Having faith in fate

        It has been since April of 2016 since Mickey and I have been able to trial in NW3. We keep getting wait listed. With my health, and Mickey's age, I am limiting trials to Southern California, and Las Vegas area. I had a big scare about April when Mickey had trouble with his heart. He also lost a lot of his stamina. I thought for sure his nose work career was over. But through acupuncture, therapies, supplements and trying everything I can, He has come back. he and I are ready, but we can't get in a nose work trial. This is the norm, I'm not alone in this issue. Though it is hard seeing Friends trial in three trials ni a row and nada for me. It is hard. Especially when Mickey only has months left to be able to do nose work at this level.

         With every disappointment, I tell myself, have faith in fate. I am going to get in the trial that Mickey and I succeed. With so many things going on in my life, like challenges of driving, my health etc. it is best that I get in a trial that is meant to be and have faith it will come.

         This reminds me learning the grieving process. I have read some books in the past from the Grief Institute. It taught me to grieve. That it is ok to feel sad. Everyone is always trying to tell you hte bright side or how to feel better, but in reality, we need to greive that little loss. Not swallow in it, but grieve. It is loss. It is similar when i don't tile. People trying to tell me I got to spend it with my dog, that that is more important and all this other advice that really doesn't make me feel better. What makes me feel better is grieving over the situation, study what I did to improve and practice to get better. That makes me feel better. sometimes you just have to shut the people out and not let them rob your grief. Yes it feels bad, but grief is supposed to be felt and once you feel it and work through it, you can move on. It helps you grow and become a better person.

           Since April, th e last time Mickey and I trialed, I have worked on myself a lot.
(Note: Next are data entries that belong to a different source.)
(** The tear line is walked once in each direction, so what is left of
    the two totals is the boundary of the surface, cut at the two joins. *)
Lemma pathTotal_around (fy ly : Z) (tear : list Vertex) :
  pathTotal (closed (topAround fy ly tear))
  + pathTotal (closed (bottomAround fy ly tear))
  = weight (0, 0) (1000, 0) + weight (1000, 0) (1000, ly)
    + weight (1000, ly) (1000, 1000) + weight (1000, 1000) (0, 1000)
    + weight (0, 1000) (0, fy) + weight (0, fy) (0, 0).
Proof.
  rewrite closed_topAround, closed_bottomAround.
  rewrite !pathTotal_cons2.
  rewrite (pathTotal_through (1000, ly) (0, fy) (rev tear) [(0, 0)]).
  rewrite (pathTotal_through (0, fy) (1000, ly) tear
             [(1000, 1000); (0, 1000); (0, fy)]).
  rewrite pathTotal_back.
  cbn [pathTotal]. lia.
Qed.

End EdgeSums.

Definition cross (a b : Vertex) : Z := fst a * snd b - fst b * snd a.

(** The shoelace sum along an open path. *)
Definition pathSum (vs : list Vertex) : Z := pathTotal cross vs.

(** Twice the signed area of the polygon; the whole surface has
    [2 * 1000 * 1000]. *)
Definition signedArea2 (poly : list Vertex) : Z := pathSum (closed poly).

Definition area2 (poly : list Vertex) : Z := Z.abs (signedArea2 poly).

Definition surfaceArea2 : Z := 2 * 1000 * 1000.

(** Positive when [p] is to the left of the line from [a] to [b]. *)
Definition isLeft (a b p : Vertex) : Z :=
  (fst b - fst a) * (snd p - snd a) - (fst p - fst a) * (snd b - snd a).

(** The contribution of the edge from [a] to [b] to the winding number
    around [p]: an upward crossing with [p] on the left counts 1, a
    downward crossing with [p] on the right counts -1. *)
Definition edgeWinding (p a b : Vertex) : Z :=
  if snd a <=? snd p
  then (if (snd p <? snd b) && (0 <? isLeft a b p) then 1 else 0)
  else (if (snd b <=? snd p) && (isLeft a b p <? 0) then -1 else 0).
Definition getHexProof (t : MerkleTree) (el : Buffer) : result (list string) :=
  bufArrToHexArr <$> getProof t el.
End Definitions.

(** ** The pair hash *)

Section Hash.
Context `{EthereumJsUtil}.

Definition H2 (a b : Buffer) : Buffer := keccak256 (sortAndConcat [a; b]).

Lemma sortAndConcat_comm a b : sortAndConcat [a; b] = sortAndConcat [b; a].
Proof. unfold sortAndConcat. f_equal. apply sort_unique, perm_swap. Qed.

Lemma H2_comm a b : H2 a b = H2 b a.
Proof. unfold H2. by rewrite sortAndConcat_comm. Qed.

Lemma sortAndConcat_cases a b :
  sortAndConcat [a; b] = a ++ b \/ sortAndConcat [a; b] = b ++ a.
Proof.
  unfold sortAndConcat.
  destruct (Permutation_length_2_inv (Permutation_sym (sort_Permutation [a; b])))
    as [-> | ->]; simpl; rewrite app_nil_r; auto.
Qed.

Lemma sortAndConcat_length a b : length (sortAndConcat [a; b]) = length a + length b.
Proof. destruct (sortAndConcat_cases a b) as [-> | ->]; rewrite length_app; lia. Qed.

(** Equal concatenations of digests come from the same two digests. *)
Lemma sortAndConcat_inj a b c d :
  length a = 32 -> length b = 32 -> length c = 32 -> length d = 32 ->
  sortAndConcat [a; b] = sortAndConcat [c; d] -> a = c \/ a = d.
Proof.
  intros Ha Hb Hc Hd E.
  destruct (sortAndConcat_cases a b) as [Eab | Eab], (sortAndConcat_cases c d) as [Ecd | Ecd];
    rewrite Eab, Ecd in E; apply app_inj_1 in E as [??]; naive_solver congruence.
Qed.
End Hash.

(** ** One layer: the loop over indices is pairwise hashing *)

Section Layer.
Context `{EthereumJsUtil}.

Fixpoint pair_up (l : list Buffer) : list Buffer :=
  match l with
  | x :: y :: l => H2 x y :: pair_up l
  | l => l
  end.
(** ** Data *)

Record Flags := { isSOCKS : bool; isLP : bool; isUser : bool }.

Record NewFormat := { address : string; earnings : string; reasons : string }.

(** A value of the old format: an (integral) number or a string. *)
Inductive OldValue := ONumber (n : Z) | OString (s : string).

(** The old format is an object: its entries in [Object.keys] order. *)
Inductive BalanceMap :=
| OldFormat (balances : list (string * OldValue))
| NewFormats (balances : list NewFormat).

Record AccountData := { data_amount : Z; data_flags : option Flags }.

Record ClaimInfo := {
  claim_index : nat;
  claim_amount : string;
  claim_proof : list string;
  claim_flags : option Flags
}.

Record MerkleDistributorInfo := {
  merkleRoot : string;
  tokenTotal : string;
  claims : gmap string ClaimInfo
}.

(** ** The code *)

(** [Number.prototype.toString(16)] on integers. *)
Fixpoint hex_digits (fuel : nat) (n : N) (acc : string) : string :=
  match fuel with
  | O => acc
  | S fuel =>
      let acc := String (hex_digit (n mod 16)) acc in
      if (n <? 16)%N then acc else hex_digits fuel (n / 16) acc
  end.

Definition number_toString16 (z : Z) : string :=
  let n := Z.to_N (Z.abs z) in
  let s := hex_digits (S (N.to_nat (N.log2 n))) n "" in
  if (z <? 0)%Z then "-" +:+ s else s.

(** The argument 16 is ignored when the value is a string. *)
Definition toString16 (v : OldValue) : string :=
  match v with
  | ONumber n => number_toString16 n
  | OString s => s
  end.

(** [s.includes(sub)] *)
Fixpoint includes (sub s : string) : bool :=
  String.prefix sub s ||
  match s with
  | EmptyString => false
  | String _ s => includes sub s
  end.

Definition balancesInNewFormat (balances : BalanceMap) : list NewFormat :=
  match balances with
  | NewFormats l => l
  | OldFormat l =>
      (fun p : string * OldValue =>
         {| address := p.1; earnings := "0x" +:+ toString16 p.2; reasons := "" |}) <$> l
  end.

Section Definitions.
Context `{Ethers}.

Definition flags_of (reasons : string) : option Flags :=
  if decide (reasons = "") then None
  else Some {| isSOCKS := includes "socks" reasons;
               isLP := includes "lp" reasons;
               isUser := includes "user" reasons |}.

(** The body of the [reduce] that builds [dataByAddress]. *)
Definition add_account (memo : gmap string AccountData) (e : NewFormat) :
    result (gmap string AccountData) :=
  _ ← require (isAddress (address e)) ("Found invalid address: " +:+ address e);
  parsed ← of_option (getAddress (address e)) "invalid address";
  _ ← require (bool_decide (memo !! parsed = None)) ("Duplicate address: " +:+ parsed);
  parsedNum ← of_option (BigNumber_from (earnings e)) "invalid BigNumber string";
  _ ← require (negb (parsedNum <=? 0)%Z) ("Invalid amount for account: " +:+ address e);
  Ok (<[parsed := {| data_amount := parsedNum; data_flags := flags_of (reasons e) |}]> memo).

Definition dataByAddress (l : list NewFormat) : result (gmap string AccountData) :=
  foldM add_account ∅ l.

(** [Object.keys(dataByAddress).sort()] *)
Definition sortedAddresses (data : gmap string AccountData) : list string :=
  merge_sort String.le (base.elements (dom data)).

(** [dataByAddress[address].amount]; the keys are those of the object. *)
Definition amount_of (data : gmap string AccountData) (a : string) : Z :=
  default 0%Z (data_amount <$> data !! a).
Definition flags_at (data : gmap string AccountData) (a : string) : option Flags :=
  data !! a ≫= data_flags.

(** The body of the [reduce] that builds [claims]. *)
Definition add_claim (data : gmap string AccountData) (t : MerkleTree)
    (memo : gmap string ClaimInfo) (p : nat * string) : result (gmap string ClaimInfo) :=
  let '(index, a) := p in
  proof ← balance_getProof t (Z.of_nat index) a (amount_of data a);
  Ok (<[a := {| claim_index := index;
                claim_amount := toHexString (amount_of data a);
                claim_proof := proof;
                claim_flags := flags_at data a |}]> memo).

Definition parseBalanceMap (balances : BalanceMap) : result MerkleDistributorInfo :=
  data ← dataByAddress (balancesInNewFormat balances);
  let sorted := sortedAddresses data in
  t ← new_BalanceTree ((fun a => {| account := a; amount := amount_of data a |}) <$> sorted);
  cs ← foldM (add_claim data t) ∅ (imap pair sorted);
  let total := foldl (fun memo key => (memo + amount_of data key)%Z) 0%Z sorted in
  root ← of_option (balance_getHexRoot t) "undefined";
  Ok {| merkleRoot := root; tokenTotal := toHexString total; claims := cs |}.
End Definitions.

(** ** What the reduce over the input computes *)

Section Collect.
Context `{Ethers}.

(** The key and data of a valid input entry. *)
Definition parse_entry (e : NewFormat) : option (string * AccountData) :=
  parsed ← getAddress (address e);
  n ← BigNumber_from (earnings e);
  if (n <=? 0)%Z then None
  else Some (parsed, {| data_amount := n; data_flags := flags_of (reasons e) |}).

Lemma add_account_Ok memo e memo' :
  add_account memo e = Ok memo' <->
  exists kd, parse_entry e = Some kd /\ memo !! kd.1 = None /\ memo' = <[kd.1 := kd.2]> memo.
Proof.
  unfold add_account, parse_entry. split.
  - intros E. inv_result. simplify_eq. to_props.
    match goal with H1 : getAddress _ = _, H2 : BigNumber_from _ = _ |- _ =>
      rewrite H1; simpl; rewrite H2; simpl end.
    destruct (_ <=? _)%Z; [done|]. eexists; split_and!; [done|done|done].
  - intros ([k d] & E & Hk & ->). simpl in *.
    destruct (getAddress (address e)) as [a|] eqn:Ea; simplify_eq/=.
    destruct (BigNumber_from (earnings e)) as [n|] eqn:En; simplify_eq/=.
    destruct (n <=? 0)%Z eqn:Hn; simplify_eq/=.
    rewrite (proj2 (isAddress_spec (address e))) by eauto. simpl.
    by rewrite bool_decide_eq_true_2.
Qed.

Lemma dataByAddress_aux memo l m :
  foldM add_account memo l = Ok m <->
  exists es, Forall2 (fun e kd => parse_entry e = Some kd) l es /\
    NoDup es.*1 /\ (forall k, k ∈ es.*1 -> memo !! k = None) /\ m = list_to_map es ∪ memo.
Proof.
  revert memo. induction l as [|e l IH]; intros memo; simpl.
  - split.
    + intros [= <-]. exists []. rewrite list_to_map_nil, (left_id_L ∅ (∪)). split_and!; [done|constructor|set_solver|done].
    + intros (es & Hes & _ & _ & ->). inversion Hes. by rewrite list_to_map_nil, (left_id_L ∅ (∪)).
  - rewrite bind_Ok. split.
    + intros (memo' & ([k d] & Ekd & Hk & ->)%add_account_Ok & (es & Hes & Hnd & Hfresh & ->)%IH).
      simpl in *. exists ((k, d) :: es). split_and!; simpl; [by constructor| | |].
      * constructor; [|done]. intros Hin. specialize (Hfresh k Hin). by rewrite lookup_insert_eq in Hfresh.
      * intros k' [->|Hk']%elem_of_cons; [done|]. specialize (Hfresh k' Hk').
        by apply lookup_insert_None in Hfresh as [??].
      * rewrite <-insert_union_r, insert_union_l; [done|].
        apply not_elem_of_list_to_map_1. intros Hin. specialize (Hfresh k Hin).
        by rewrite lookup_insert_eq in Hfresh.
    + intros (es & Hes & Hnd & Hfresh & ->). inversion Hes as [|? [k d] ? es' Ekd Hes']; subst.
      simpl in *. apply NoDup_cons in Hnd as [Hk Hnd].
      exists (<[k := d]> memo). split.
      * apply add_account_Ok. exists (k, d). split_and!; [done| |done]. apply Hfresh. by left.
      * apply IH. exists es'. split_and!; [done|done| |].
        -- intros k' Hk'. rewrite lookup_insert_ne by set_solver. apply Hfresh. by right.
        -- rewrite <-insert_union_r, insert_union_l; [done|]. by apply not_elem_of_list_to_map_1.
Qed.

(** [dataByAddress] succeeds exactly when every entry is valid and no two
    parse to the same address; the data is then the map of the parsed entries. *)
Lemma dataByAddress_Ok l m :
  dataByAddress l = Ok m <->
  exists es, Forall2 (fun e kd => parse_entry e = Some kd) l es /\
    NoDup es.*1 /\ m = list_to_map es.
Proof.
  unfold dataByAddress. rewrite dataByAddress_aux. split; intros (es & ? & ? & H3).
  - destruct H3 as [_ ->]. exists es. by rewrite (right_id_L ∅ (∪)).
  - exists es. rewrite (right_id_L ∅ (∪)). split_and!; [done|done|set_solver|done].
Qed.

Lemma parse_entry_ok e k d :
  parse_entry e = Some (k, d) -> getAddress k = Some k /\ (0 < data_amount d)%Z.
Proof.
  unfold parse_entry. intros E.
  destruct (getAddress (address e)) as [a|] eqn:Ea; simplify_eq/=.
  destruct (BigNumber_from (earnings e)) as [n|] eqn:En; simplify_eq/=.
  destruct (n <=? 0)%Z eqn:Hn; simplify_eq/=. to_props.
  split; [by eapply getAddress_idemp|done].
Qed.

Lemma dataByAddress_entry l m k d :
  dataByAddress l = Ok m -> m !! k = Some d ->
  exists e, e ∈ l /\ parse_entry e = Some (k, d).
Proof.
  intros (es & Hes & Hnd & ->)%dataByAddress_Ok Hk.
  apply elem_of_list_to_map in Hk; [|done].
  apply list_elem_of_lookup in Hk as [i Hi].
  destruct (Forall2_lookup_r _ _ _ _ _ Hes Hi) as (e & He & Hp).
  exists e. split; [by eapply list_elem_of_lookup_2|done].
Qed.

Lemma parse_entry_amount e k d :
  parse_entry e = Some (k, d) -> BigNumber_from (earnings e) = Some (data_amount d).
Proof.
  unfold parse_entry. intros E.
  destruct (getAddress (address e)) as [a|] eqn:Ea; simplify_eq/=.
  destruct (BigNumber_from (earnings e)) as [n|] eqn:En; simplify_eq/=.
  by destruct (n <=? 0)%Z; simplify_eq/=.
Qed.

Lemma dataByAddress_lookup l m k d :
  dataByAddress l = Ok m -> m !! k = Some d ->
  getAddress k = Some k /\ (0 < data_amount d)%Z.
Proof.
  intros Hl Hk. destruct (dataByAddress_entry _ _ _ _ Hl Hk) as (e & _ & He).
  by eapply parse_entry_ok.
Qed.
End Collect.

(** ** The later stages *)

Section Stages.
Context `{Ethers}.

Lemma sortedAddresses_Permutation data : sortedAddresses data ≡ₚ base.elements (dom data).
Proof. apply merge_sort_Permutation. Qed.

Lemma sortedAddresses_NoDup data : NoDup (sortedAddresses data).
Proof. rewrite sortedAddresses_Permutation. apply NoDup_elements. Qed.

Lemma elem_of_sortedAddresses data a : a ∈ sortedAddresses data <-> is_Some (data !! a).
Proof. by rewrite sortedAddresses_Permutation, elem_of_elements, elem_of_dom. Qed.

(** The entries handed to the [BalanceTree] constructor. *)
Definition tree_entries (data : gmap string AccountData) : list Balance :=
  (fun a => {| account := a; amount := amount_of data a |}) <$> sortedAddresses data.

Lemma tree_entries_lookup data i a :
  sortedAddresses data !! i = Some a ->
  tree_entries data !! i = Some {| account := a; amount := amount_of data a |}.
Proof. intros Hi. unfold tree_entries. by rewrite list_lookup_fmap, Hi. Qed.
This is from grieving that pushed me to be a better person. I emerged myself into the Mental Mind Management (R) program. It helped me get Divine's title and some smaller titles with Mickey. I felt myself coming back. I now know how to manage the way I think at a trial. It isn't a concept, but a practice. Now that I have improved my mental management, i really want to try it with Mickey before it is too late. It will feel as if I have grown and I Have come to a higher level of performance. Not for a title but for self fulfillment and life betterment.

              For now, I continue to have faith in fate, my time will come and when it happens, it will be magic.